Saved entries

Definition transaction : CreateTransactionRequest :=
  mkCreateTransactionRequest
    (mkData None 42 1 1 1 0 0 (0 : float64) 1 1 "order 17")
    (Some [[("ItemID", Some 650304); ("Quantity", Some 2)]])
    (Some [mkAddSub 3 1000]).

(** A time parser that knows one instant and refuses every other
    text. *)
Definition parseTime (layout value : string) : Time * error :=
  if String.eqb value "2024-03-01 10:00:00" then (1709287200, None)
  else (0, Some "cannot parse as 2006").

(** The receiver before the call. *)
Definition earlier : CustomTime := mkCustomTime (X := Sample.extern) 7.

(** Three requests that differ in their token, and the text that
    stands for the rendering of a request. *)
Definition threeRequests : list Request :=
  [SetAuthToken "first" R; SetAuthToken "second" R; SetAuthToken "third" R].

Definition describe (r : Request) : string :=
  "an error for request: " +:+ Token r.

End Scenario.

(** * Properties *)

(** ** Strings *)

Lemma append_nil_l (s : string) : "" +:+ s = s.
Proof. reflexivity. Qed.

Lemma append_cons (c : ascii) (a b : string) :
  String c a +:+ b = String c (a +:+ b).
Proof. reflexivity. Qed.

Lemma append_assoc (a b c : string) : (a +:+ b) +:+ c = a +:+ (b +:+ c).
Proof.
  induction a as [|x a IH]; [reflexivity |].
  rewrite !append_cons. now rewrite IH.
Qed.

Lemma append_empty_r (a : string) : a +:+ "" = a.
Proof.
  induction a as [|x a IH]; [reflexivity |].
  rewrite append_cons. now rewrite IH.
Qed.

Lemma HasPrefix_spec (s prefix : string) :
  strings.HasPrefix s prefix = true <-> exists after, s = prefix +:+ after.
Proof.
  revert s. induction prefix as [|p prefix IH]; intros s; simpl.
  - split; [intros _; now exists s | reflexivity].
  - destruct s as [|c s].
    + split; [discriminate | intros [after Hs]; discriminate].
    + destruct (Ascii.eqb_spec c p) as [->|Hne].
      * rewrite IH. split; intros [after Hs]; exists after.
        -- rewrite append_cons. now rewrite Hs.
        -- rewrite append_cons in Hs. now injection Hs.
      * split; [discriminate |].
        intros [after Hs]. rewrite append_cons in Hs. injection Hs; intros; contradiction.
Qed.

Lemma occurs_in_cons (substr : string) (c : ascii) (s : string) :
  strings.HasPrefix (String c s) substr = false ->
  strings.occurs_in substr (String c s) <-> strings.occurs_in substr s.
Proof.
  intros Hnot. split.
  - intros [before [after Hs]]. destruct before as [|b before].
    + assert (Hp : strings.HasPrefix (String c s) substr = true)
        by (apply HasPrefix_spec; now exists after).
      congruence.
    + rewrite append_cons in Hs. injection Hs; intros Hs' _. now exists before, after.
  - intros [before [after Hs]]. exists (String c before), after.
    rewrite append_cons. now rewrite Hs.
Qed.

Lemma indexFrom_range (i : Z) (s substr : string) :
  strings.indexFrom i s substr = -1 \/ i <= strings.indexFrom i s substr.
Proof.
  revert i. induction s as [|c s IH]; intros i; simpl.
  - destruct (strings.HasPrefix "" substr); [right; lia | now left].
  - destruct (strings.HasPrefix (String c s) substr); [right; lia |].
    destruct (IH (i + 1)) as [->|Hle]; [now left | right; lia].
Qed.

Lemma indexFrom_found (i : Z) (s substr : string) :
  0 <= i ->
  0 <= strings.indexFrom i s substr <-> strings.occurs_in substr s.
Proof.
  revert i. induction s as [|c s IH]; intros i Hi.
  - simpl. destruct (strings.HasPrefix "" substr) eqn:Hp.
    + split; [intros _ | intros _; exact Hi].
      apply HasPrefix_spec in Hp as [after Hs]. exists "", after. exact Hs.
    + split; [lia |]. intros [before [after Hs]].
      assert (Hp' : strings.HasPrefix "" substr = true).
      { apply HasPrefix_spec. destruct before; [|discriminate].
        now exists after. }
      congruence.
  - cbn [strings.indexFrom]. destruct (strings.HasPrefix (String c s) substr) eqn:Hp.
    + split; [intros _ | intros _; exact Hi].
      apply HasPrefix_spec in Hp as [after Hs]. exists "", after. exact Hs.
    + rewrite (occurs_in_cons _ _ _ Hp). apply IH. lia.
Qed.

▸ **ASSIGNMENT**
Return every line of the preceding records in which the word "None" appears.

▸ **EXERCISE RESULT**
    (mkData None 42 1 1 1 0 0 (0 : float64) 1 1 "order 17")
  if String.eqb value "2024-03-01 10:00:00" then (1709287200, None)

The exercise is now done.